### RECORDS FOR THIS TASK
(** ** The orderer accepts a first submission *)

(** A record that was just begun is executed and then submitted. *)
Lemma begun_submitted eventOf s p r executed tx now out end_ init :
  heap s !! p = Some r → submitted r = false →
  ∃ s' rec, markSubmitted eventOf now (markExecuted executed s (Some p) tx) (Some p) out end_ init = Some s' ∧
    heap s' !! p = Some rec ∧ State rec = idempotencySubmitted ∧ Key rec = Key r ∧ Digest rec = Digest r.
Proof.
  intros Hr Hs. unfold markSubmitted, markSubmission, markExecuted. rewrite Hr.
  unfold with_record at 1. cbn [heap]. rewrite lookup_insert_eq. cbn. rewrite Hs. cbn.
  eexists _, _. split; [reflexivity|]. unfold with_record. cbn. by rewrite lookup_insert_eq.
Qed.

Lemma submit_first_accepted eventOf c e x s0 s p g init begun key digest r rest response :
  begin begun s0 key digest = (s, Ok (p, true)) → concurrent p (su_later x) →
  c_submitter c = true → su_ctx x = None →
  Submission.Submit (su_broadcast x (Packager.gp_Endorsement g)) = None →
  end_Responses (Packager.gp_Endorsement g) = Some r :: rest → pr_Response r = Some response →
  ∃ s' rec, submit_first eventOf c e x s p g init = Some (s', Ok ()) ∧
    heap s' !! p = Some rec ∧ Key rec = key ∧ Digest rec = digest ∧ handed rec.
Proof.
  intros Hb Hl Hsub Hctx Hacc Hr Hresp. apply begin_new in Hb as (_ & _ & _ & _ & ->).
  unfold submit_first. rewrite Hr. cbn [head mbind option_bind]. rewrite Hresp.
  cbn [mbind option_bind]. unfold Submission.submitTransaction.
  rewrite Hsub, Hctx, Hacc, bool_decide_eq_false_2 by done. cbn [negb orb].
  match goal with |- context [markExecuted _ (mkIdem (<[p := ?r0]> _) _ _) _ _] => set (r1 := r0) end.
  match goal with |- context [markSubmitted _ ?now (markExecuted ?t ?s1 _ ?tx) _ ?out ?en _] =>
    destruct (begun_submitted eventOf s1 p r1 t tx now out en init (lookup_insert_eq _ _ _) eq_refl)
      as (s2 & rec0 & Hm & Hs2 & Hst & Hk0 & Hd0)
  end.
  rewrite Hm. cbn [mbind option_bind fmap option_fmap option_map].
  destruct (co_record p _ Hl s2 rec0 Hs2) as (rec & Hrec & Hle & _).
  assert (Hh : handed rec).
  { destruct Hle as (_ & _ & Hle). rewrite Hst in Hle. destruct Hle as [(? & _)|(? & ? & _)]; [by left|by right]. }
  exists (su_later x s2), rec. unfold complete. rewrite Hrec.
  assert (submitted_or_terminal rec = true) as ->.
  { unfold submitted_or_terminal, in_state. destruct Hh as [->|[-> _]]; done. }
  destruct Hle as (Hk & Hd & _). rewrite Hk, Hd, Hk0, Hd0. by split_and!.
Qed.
* * *
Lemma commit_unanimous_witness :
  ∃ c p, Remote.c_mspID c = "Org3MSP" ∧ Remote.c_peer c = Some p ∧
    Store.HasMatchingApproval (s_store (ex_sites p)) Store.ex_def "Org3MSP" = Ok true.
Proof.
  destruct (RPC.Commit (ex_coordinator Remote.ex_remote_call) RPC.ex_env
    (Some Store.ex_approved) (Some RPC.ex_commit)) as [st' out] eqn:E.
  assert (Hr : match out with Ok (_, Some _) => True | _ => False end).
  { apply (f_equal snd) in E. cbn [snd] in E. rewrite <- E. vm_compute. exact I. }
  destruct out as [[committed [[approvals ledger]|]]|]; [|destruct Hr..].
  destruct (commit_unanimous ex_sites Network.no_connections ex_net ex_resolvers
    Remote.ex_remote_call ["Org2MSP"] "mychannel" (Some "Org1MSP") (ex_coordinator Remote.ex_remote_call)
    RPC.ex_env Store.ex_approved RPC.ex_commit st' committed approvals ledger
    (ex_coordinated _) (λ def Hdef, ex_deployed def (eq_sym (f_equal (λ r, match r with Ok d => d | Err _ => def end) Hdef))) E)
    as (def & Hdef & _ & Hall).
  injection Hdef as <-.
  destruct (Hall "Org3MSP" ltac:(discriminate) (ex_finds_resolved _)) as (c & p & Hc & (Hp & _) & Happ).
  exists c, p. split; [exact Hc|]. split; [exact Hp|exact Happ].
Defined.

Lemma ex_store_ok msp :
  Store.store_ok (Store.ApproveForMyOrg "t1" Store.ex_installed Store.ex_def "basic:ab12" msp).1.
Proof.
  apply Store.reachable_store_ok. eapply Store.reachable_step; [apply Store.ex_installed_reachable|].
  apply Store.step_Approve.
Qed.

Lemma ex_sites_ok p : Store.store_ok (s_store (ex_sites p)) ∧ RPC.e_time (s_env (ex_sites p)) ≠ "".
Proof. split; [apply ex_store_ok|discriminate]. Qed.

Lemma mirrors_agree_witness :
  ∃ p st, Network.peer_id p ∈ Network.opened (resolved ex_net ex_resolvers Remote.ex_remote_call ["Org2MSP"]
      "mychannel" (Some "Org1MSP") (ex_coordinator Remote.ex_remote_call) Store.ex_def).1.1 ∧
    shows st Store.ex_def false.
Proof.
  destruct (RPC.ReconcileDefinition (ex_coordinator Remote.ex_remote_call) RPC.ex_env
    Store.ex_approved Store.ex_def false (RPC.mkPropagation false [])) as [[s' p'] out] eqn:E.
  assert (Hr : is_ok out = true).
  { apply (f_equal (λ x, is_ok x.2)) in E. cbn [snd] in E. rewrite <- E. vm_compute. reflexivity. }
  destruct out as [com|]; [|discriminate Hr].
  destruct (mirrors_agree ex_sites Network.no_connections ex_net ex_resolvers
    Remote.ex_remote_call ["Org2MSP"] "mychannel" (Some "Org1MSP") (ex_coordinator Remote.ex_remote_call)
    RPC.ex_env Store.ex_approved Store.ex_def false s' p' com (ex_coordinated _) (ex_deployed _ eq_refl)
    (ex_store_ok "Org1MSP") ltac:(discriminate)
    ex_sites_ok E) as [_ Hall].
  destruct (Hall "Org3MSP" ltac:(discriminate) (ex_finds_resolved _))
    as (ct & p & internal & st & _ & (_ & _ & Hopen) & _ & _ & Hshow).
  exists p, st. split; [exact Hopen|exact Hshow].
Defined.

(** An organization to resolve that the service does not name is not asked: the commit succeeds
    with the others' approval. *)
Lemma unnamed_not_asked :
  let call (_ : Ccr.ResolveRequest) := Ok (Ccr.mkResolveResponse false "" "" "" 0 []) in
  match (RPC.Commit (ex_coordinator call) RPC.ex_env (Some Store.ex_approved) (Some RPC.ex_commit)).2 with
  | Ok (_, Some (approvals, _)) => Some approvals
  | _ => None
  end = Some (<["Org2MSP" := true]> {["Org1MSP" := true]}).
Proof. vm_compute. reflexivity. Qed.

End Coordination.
--
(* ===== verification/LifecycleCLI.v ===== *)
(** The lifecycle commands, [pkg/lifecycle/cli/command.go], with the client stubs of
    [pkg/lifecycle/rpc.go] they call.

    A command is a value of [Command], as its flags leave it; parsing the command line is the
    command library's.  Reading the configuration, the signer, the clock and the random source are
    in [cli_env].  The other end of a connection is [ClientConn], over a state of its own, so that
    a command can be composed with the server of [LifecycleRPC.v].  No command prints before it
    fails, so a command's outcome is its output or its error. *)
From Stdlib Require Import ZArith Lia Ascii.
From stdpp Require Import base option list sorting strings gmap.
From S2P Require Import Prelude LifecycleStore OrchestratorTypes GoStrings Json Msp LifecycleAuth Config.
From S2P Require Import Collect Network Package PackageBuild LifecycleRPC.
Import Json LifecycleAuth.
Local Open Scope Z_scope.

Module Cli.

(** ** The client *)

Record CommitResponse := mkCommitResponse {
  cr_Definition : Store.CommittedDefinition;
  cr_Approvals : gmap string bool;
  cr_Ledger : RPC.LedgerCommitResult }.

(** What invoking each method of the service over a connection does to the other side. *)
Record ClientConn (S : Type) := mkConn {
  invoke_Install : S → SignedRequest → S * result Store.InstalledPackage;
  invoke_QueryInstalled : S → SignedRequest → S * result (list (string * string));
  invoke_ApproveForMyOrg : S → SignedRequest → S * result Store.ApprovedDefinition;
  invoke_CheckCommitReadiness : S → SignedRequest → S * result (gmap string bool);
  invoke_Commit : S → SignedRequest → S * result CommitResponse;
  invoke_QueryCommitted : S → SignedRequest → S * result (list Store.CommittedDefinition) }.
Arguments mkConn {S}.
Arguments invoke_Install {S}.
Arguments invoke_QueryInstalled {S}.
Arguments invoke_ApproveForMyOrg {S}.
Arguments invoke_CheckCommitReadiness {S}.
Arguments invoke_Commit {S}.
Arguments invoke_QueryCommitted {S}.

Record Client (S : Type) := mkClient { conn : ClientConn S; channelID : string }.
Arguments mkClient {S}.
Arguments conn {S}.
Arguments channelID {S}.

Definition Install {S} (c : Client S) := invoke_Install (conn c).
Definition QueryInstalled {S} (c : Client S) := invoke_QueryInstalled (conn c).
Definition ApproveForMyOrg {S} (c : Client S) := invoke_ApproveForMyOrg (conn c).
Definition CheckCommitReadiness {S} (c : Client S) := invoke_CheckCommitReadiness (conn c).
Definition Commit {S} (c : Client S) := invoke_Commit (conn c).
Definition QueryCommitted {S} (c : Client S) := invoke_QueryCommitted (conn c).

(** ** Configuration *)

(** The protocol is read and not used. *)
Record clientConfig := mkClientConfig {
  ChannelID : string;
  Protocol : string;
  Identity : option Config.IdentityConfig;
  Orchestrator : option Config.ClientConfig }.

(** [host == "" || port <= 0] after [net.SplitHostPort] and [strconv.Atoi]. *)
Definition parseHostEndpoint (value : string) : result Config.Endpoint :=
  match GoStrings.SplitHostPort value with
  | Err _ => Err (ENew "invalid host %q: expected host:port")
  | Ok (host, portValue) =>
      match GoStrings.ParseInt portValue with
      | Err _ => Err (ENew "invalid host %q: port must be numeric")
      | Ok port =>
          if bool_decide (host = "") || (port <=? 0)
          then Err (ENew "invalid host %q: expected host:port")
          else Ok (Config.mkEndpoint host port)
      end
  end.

### TASK DIRECTIONS
Only one stretch of the entries above is wanted: the lines from the one containing "(** ** The orderer" through the one containing "init = Some s' ∧". Please reproduce it exactly.

### WRITTEN ANSWER
(** ** The orderer accepts a first submission *)

(** A record that was just begun is executed and then submitted. *)
Lemma begun_submitted eventOf s p r executed tx now out end_ init :
  heap s !! p = Some r → submitted r = false →
  ∃ s' rec, markSubmitted eventOf now (markExecuted executed s (Some p) tx) (Some p) out end_ init = Some s' ∧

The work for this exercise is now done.